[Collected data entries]
☆ ☆ ☆ ☆ ☆ ☆ ☆

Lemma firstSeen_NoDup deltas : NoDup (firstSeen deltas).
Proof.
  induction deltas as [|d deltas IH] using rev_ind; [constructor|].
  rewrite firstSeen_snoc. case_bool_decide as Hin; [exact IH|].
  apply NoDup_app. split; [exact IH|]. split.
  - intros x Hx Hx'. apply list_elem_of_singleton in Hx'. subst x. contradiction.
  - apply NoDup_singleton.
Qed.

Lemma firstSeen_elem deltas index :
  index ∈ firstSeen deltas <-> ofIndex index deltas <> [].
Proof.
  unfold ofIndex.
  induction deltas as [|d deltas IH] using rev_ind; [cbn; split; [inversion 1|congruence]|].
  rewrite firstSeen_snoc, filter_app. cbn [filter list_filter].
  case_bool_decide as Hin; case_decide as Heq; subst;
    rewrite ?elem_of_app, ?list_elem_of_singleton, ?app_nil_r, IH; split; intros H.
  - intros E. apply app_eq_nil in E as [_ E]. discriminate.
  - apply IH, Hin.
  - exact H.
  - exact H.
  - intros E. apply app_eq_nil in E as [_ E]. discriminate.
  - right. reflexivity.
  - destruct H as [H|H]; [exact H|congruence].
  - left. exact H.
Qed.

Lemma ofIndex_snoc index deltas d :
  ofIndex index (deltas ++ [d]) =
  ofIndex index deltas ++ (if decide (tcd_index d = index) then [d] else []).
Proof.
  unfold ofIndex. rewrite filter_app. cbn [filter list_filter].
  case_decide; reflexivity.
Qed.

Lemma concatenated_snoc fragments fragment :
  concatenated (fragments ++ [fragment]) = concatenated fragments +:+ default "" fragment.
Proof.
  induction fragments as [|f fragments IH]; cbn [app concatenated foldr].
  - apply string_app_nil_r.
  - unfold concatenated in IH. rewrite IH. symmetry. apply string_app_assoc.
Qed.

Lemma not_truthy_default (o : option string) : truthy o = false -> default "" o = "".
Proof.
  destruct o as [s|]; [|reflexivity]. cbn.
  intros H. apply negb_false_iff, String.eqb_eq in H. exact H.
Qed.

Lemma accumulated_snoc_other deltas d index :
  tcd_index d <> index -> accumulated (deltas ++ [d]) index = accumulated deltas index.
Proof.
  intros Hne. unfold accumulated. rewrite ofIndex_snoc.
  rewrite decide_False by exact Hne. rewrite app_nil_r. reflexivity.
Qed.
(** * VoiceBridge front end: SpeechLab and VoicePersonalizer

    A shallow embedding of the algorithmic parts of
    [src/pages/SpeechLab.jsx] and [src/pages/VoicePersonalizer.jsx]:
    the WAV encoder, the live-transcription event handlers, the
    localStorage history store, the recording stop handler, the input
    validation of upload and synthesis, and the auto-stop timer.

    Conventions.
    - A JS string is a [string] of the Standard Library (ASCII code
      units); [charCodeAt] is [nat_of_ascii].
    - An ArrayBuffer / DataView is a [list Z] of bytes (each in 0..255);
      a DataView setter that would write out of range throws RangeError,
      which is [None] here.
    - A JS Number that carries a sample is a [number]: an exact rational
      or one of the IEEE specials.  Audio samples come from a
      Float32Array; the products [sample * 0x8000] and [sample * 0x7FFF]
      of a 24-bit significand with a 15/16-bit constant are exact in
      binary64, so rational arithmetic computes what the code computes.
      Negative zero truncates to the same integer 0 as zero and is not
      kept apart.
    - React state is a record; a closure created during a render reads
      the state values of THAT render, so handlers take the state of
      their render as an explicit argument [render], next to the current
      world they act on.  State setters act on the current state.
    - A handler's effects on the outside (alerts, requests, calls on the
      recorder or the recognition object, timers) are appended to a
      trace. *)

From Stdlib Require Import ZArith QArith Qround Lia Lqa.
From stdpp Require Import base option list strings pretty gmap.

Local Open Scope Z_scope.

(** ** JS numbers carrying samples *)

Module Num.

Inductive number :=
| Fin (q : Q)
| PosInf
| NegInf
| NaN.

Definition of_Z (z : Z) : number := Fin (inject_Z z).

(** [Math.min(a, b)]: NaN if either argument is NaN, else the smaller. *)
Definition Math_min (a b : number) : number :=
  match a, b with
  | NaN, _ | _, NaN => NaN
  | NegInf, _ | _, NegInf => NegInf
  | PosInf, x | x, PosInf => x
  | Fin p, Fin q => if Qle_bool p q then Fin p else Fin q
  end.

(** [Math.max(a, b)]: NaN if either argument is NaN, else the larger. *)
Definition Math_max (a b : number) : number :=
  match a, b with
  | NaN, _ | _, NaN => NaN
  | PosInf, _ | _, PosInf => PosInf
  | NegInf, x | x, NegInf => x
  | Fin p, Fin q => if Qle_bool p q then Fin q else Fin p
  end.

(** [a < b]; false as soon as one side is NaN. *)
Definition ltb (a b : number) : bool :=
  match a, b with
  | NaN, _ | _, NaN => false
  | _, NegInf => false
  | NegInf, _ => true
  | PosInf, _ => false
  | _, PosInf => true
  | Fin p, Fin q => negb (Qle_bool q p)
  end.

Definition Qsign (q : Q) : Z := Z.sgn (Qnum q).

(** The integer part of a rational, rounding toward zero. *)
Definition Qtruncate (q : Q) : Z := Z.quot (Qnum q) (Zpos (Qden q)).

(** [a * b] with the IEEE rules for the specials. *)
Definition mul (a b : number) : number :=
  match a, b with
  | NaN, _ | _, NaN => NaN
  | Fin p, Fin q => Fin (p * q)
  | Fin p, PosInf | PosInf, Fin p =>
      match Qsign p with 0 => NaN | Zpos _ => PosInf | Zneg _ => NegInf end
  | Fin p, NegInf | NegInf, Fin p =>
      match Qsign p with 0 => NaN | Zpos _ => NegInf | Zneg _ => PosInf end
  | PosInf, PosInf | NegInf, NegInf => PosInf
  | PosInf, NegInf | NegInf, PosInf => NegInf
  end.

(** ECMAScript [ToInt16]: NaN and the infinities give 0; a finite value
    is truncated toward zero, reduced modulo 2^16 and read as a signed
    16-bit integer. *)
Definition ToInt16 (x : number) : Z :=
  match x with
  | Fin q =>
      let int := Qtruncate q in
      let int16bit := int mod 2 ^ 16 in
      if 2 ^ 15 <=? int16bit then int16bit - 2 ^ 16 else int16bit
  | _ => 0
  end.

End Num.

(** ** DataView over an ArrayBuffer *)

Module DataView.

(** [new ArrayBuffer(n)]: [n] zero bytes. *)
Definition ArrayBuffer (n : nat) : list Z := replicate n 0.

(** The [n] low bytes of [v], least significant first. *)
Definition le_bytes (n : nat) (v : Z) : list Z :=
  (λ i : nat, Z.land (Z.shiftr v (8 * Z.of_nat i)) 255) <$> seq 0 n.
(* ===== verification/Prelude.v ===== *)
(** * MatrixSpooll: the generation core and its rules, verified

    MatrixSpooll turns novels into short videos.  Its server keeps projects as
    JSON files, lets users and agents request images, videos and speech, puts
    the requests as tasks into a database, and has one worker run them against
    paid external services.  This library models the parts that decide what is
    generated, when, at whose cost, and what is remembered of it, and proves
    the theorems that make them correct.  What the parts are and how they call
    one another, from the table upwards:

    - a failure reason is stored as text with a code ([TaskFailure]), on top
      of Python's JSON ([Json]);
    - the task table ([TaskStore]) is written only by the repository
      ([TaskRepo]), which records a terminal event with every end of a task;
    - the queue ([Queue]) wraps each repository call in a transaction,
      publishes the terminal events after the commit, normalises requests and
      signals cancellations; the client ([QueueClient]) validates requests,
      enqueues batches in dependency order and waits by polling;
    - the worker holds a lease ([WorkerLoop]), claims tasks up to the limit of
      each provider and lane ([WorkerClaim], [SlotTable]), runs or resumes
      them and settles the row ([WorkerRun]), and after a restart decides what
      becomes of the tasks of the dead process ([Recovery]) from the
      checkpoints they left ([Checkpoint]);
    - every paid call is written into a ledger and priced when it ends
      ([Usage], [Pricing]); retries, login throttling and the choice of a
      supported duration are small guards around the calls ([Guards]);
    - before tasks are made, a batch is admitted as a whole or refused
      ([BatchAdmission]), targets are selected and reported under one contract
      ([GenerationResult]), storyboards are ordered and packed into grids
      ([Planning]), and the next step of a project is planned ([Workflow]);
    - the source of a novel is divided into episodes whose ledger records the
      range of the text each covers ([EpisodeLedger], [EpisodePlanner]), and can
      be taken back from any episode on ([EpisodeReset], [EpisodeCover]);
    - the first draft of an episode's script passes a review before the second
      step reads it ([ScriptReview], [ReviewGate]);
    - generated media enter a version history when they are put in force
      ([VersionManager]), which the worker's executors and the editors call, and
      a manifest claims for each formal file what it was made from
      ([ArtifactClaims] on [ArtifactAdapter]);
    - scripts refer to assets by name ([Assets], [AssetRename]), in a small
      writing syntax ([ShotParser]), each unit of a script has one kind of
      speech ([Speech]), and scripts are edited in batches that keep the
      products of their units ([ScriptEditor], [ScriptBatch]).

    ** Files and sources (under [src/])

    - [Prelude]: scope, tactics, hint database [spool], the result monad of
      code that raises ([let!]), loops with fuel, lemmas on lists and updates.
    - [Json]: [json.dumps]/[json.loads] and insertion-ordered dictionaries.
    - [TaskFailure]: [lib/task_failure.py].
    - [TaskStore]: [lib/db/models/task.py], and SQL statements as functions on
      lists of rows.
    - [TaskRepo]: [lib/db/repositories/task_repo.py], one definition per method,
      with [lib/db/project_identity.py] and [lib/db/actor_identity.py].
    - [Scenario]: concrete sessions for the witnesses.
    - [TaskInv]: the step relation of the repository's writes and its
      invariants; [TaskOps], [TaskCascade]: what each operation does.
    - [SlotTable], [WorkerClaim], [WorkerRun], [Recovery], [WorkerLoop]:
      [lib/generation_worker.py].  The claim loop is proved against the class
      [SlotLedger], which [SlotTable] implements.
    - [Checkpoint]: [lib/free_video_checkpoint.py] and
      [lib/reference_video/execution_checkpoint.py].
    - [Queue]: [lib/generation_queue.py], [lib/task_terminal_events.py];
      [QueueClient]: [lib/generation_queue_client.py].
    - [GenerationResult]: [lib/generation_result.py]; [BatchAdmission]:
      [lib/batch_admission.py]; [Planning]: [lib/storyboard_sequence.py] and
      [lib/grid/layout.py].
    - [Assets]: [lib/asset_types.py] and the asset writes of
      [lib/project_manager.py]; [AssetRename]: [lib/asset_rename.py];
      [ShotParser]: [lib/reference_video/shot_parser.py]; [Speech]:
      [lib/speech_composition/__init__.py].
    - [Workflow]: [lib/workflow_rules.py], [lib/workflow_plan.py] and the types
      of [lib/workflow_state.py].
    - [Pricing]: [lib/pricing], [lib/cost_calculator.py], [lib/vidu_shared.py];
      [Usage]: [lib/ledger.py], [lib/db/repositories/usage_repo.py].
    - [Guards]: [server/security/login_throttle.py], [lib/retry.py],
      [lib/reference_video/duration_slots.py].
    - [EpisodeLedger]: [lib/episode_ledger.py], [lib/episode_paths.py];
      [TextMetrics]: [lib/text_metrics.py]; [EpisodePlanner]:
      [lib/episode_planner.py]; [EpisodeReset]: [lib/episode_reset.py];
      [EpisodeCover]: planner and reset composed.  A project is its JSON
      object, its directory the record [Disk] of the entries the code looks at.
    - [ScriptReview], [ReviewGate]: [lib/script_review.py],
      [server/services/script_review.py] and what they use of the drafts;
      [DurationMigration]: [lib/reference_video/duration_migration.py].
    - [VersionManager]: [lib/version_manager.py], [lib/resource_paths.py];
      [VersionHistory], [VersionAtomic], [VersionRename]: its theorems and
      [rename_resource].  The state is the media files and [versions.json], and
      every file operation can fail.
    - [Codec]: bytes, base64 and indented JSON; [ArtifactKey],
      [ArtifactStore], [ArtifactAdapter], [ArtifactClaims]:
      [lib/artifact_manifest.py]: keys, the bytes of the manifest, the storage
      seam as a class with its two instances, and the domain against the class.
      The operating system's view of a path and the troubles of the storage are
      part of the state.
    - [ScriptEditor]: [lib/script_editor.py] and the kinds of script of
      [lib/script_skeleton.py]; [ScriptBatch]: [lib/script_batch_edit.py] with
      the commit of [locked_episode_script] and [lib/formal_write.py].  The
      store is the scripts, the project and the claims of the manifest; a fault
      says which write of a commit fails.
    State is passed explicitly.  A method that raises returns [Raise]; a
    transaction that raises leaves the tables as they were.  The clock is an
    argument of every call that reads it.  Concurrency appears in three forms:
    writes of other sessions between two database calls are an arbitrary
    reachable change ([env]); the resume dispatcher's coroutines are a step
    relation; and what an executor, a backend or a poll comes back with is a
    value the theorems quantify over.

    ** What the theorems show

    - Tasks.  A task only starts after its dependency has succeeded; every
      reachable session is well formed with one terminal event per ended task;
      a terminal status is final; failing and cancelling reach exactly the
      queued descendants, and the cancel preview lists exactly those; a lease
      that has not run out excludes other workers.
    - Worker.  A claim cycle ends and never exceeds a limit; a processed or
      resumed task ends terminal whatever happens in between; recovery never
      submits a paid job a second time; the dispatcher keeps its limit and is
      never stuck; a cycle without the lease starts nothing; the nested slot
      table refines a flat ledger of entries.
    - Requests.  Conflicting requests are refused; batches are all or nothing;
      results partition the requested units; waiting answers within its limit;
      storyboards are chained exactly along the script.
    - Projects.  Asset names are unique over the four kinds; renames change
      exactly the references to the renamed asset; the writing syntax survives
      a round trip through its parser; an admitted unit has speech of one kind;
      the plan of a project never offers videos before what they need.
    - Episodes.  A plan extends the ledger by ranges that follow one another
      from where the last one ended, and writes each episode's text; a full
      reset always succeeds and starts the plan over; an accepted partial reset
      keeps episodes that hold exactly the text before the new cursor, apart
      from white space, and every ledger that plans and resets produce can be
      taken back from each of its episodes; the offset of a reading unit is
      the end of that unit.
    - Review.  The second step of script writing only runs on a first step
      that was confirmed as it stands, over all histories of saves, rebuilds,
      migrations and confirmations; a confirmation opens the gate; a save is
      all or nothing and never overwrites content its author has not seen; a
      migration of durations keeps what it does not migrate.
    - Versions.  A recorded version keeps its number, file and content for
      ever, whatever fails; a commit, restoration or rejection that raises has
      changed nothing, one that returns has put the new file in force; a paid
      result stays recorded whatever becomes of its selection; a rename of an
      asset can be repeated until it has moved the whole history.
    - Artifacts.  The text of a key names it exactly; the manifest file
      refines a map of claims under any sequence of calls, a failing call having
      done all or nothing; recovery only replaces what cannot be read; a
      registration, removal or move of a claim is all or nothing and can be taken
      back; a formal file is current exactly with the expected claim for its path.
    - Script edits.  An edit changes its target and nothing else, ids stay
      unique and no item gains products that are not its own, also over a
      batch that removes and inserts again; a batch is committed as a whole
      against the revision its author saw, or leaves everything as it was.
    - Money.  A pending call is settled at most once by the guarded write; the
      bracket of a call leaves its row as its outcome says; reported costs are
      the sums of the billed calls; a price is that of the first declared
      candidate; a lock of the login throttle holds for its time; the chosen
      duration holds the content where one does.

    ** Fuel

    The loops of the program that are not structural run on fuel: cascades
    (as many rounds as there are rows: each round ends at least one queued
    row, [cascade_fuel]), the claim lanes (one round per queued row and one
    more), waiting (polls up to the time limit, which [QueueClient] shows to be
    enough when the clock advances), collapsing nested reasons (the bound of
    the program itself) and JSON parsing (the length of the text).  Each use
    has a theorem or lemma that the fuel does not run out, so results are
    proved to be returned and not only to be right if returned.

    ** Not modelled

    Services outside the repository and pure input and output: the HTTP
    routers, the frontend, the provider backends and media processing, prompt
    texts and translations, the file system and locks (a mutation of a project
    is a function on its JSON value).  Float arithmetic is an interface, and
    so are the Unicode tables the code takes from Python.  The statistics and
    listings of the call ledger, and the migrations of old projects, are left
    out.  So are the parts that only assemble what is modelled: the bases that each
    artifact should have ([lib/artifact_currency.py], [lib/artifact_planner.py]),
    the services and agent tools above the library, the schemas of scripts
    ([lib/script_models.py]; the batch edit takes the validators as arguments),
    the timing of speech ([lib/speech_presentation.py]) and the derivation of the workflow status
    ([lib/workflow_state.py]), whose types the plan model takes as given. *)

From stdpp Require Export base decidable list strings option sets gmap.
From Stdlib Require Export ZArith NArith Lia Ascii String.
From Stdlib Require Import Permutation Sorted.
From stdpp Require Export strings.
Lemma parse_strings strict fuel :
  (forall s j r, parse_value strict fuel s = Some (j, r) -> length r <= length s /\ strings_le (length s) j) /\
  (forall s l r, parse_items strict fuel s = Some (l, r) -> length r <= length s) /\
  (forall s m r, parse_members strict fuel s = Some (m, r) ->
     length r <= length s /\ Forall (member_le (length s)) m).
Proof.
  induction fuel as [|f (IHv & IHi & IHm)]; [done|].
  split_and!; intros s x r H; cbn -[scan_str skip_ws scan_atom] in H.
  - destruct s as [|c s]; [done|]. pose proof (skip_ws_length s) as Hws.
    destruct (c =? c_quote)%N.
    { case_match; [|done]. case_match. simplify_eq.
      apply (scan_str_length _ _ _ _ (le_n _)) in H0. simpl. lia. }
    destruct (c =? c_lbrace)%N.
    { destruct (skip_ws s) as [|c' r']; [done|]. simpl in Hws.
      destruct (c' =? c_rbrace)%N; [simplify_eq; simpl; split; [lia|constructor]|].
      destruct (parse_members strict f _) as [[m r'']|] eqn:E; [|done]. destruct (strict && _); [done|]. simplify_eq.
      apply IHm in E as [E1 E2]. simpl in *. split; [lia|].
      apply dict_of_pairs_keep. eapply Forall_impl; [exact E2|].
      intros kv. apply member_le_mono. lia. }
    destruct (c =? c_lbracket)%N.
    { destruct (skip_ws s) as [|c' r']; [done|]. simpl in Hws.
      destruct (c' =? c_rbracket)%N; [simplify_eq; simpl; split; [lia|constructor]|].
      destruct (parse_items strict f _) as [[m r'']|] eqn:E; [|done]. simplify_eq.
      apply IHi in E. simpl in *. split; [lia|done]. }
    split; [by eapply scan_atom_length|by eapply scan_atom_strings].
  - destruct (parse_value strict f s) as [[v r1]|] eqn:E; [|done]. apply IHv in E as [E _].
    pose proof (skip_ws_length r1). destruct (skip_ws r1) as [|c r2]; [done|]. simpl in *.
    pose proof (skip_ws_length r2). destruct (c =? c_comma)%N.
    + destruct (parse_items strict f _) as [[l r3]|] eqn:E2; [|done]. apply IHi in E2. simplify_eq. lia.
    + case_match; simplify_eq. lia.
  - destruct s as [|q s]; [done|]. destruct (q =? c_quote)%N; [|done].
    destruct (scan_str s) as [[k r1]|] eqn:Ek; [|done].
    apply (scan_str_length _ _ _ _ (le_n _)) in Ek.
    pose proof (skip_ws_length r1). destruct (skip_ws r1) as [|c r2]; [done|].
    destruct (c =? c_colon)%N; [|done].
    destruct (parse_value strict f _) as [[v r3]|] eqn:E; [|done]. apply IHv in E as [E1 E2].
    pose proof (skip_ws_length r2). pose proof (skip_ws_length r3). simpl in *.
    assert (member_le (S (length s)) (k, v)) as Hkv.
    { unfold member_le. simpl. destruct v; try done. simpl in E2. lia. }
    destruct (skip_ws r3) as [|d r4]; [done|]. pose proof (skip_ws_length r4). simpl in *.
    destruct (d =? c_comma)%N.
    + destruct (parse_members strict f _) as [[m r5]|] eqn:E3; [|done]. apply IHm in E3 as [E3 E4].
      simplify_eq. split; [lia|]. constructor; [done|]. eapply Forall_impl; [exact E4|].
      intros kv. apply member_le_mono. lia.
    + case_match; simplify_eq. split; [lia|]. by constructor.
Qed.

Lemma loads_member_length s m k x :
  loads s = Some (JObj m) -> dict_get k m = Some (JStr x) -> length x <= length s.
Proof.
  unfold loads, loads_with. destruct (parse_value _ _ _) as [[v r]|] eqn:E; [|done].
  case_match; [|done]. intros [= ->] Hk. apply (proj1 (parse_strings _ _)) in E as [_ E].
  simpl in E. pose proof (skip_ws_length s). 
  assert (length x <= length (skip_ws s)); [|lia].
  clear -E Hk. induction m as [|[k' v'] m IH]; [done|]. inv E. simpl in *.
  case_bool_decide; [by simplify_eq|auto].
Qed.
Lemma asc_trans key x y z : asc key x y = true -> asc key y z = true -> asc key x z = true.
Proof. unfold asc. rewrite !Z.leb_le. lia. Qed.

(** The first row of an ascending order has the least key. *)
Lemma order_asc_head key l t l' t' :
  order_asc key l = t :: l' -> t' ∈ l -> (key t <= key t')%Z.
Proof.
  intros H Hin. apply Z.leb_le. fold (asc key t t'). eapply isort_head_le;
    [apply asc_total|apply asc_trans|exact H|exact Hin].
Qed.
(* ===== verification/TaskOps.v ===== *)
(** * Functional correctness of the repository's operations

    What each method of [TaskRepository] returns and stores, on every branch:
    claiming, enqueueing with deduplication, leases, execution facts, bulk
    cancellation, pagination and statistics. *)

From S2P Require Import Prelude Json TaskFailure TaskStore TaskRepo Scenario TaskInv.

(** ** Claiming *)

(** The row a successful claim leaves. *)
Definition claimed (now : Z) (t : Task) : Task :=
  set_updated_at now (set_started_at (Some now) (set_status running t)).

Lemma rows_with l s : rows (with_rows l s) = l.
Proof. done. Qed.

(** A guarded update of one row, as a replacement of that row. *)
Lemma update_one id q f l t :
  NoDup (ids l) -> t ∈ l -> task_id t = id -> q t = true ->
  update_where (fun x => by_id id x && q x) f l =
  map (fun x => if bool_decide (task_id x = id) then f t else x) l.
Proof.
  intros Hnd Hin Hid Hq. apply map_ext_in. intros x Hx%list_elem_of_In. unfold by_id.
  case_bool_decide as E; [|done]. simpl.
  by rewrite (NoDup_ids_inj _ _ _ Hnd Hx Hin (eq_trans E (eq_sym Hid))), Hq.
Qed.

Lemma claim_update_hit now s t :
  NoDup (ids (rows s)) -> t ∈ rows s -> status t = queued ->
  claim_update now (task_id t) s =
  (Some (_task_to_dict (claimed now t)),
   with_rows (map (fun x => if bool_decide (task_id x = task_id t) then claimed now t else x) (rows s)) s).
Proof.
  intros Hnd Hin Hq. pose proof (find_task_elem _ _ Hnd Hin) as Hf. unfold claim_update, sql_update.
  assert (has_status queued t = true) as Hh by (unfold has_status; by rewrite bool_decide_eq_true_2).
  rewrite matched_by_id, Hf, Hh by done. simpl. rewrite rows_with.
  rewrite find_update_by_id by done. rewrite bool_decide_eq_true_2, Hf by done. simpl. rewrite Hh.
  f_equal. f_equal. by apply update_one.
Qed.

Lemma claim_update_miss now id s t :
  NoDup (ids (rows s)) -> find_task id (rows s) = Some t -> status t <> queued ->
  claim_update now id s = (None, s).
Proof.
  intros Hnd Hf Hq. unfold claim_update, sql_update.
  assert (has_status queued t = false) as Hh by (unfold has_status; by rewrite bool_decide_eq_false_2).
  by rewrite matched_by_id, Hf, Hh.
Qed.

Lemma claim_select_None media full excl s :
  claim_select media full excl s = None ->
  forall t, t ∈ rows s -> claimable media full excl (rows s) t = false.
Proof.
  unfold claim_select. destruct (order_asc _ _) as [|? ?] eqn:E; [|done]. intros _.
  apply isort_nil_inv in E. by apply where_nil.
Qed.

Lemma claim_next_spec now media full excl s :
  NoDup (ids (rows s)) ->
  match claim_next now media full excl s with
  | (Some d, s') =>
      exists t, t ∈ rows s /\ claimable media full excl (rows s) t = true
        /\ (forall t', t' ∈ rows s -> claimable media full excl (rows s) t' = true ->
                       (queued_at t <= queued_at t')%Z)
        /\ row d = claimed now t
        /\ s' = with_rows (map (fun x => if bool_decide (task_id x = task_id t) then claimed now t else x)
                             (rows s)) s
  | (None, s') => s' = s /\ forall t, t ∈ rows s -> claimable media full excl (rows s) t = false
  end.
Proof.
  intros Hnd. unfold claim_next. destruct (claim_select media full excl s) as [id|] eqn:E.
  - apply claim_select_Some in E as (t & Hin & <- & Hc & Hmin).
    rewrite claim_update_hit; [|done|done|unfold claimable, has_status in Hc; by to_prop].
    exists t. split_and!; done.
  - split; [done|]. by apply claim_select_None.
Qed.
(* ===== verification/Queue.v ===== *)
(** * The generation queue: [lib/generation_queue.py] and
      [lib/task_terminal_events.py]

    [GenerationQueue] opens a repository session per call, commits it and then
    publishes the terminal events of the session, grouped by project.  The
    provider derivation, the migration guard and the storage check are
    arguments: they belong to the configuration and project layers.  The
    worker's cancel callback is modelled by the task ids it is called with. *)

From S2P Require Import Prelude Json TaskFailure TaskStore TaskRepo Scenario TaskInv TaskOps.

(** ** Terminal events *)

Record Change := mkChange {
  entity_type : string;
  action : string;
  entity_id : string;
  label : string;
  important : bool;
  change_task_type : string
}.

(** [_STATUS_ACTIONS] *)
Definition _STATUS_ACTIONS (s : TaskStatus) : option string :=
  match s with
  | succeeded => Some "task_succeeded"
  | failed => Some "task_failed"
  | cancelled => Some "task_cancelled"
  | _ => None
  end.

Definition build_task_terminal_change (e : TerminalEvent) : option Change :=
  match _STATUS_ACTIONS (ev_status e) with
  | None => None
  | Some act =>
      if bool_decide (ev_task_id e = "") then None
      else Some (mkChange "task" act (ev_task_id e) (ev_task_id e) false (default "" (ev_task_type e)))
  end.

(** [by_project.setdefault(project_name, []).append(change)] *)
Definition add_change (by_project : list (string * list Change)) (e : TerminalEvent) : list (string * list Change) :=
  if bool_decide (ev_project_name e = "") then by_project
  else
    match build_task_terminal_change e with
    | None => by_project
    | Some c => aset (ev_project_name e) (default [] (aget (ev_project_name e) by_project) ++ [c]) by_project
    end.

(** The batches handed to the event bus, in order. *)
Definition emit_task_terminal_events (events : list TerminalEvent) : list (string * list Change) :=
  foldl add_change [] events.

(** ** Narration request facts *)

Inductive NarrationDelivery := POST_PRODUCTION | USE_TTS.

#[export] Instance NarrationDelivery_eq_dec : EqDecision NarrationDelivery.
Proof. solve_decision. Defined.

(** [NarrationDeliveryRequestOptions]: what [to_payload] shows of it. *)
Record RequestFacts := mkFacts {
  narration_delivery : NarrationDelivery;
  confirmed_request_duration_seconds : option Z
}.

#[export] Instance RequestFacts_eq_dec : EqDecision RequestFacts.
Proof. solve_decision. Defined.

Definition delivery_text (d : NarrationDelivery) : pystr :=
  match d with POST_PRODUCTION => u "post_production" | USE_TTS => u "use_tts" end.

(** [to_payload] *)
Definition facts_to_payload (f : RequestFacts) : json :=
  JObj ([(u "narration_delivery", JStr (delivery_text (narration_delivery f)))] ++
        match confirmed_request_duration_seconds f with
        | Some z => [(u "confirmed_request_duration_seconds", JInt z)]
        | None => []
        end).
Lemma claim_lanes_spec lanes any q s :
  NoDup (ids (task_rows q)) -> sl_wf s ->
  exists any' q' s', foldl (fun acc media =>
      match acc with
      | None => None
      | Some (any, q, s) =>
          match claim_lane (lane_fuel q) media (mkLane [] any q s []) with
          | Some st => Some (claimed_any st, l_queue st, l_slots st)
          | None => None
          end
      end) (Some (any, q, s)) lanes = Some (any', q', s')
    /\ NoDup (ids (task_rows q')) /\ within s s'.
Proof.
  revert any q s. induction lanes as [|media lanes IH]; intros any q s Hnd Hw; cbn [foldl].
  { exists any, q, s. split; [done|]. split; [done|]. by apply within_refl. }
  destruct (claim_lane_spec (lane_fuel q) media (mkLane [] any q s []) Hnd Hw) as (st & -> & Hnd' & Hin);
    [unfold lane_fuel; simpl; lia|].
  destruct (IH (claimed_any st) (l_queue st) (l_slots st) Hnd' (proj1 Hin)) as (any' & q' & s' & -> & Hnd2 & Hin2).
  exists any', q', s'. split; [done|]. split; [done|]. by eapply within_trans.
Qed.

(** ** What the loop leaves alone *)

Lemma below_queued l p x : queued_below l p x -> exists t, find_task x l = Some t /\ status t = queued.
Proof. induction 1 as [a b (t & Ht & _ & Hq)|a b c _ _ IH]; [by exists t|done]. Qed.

☆ ☆ ☆ ☆ ☆ ☆ ☆

◆ TASK DETAILS ◆
Every line above that holds the word "class" is to be found and copied.

◆ ANSWER SPACE ◆
      [lib/generation_worker.py].  The claim loop is proved against the class
      seam as a class with its two instances, and the domain against the class.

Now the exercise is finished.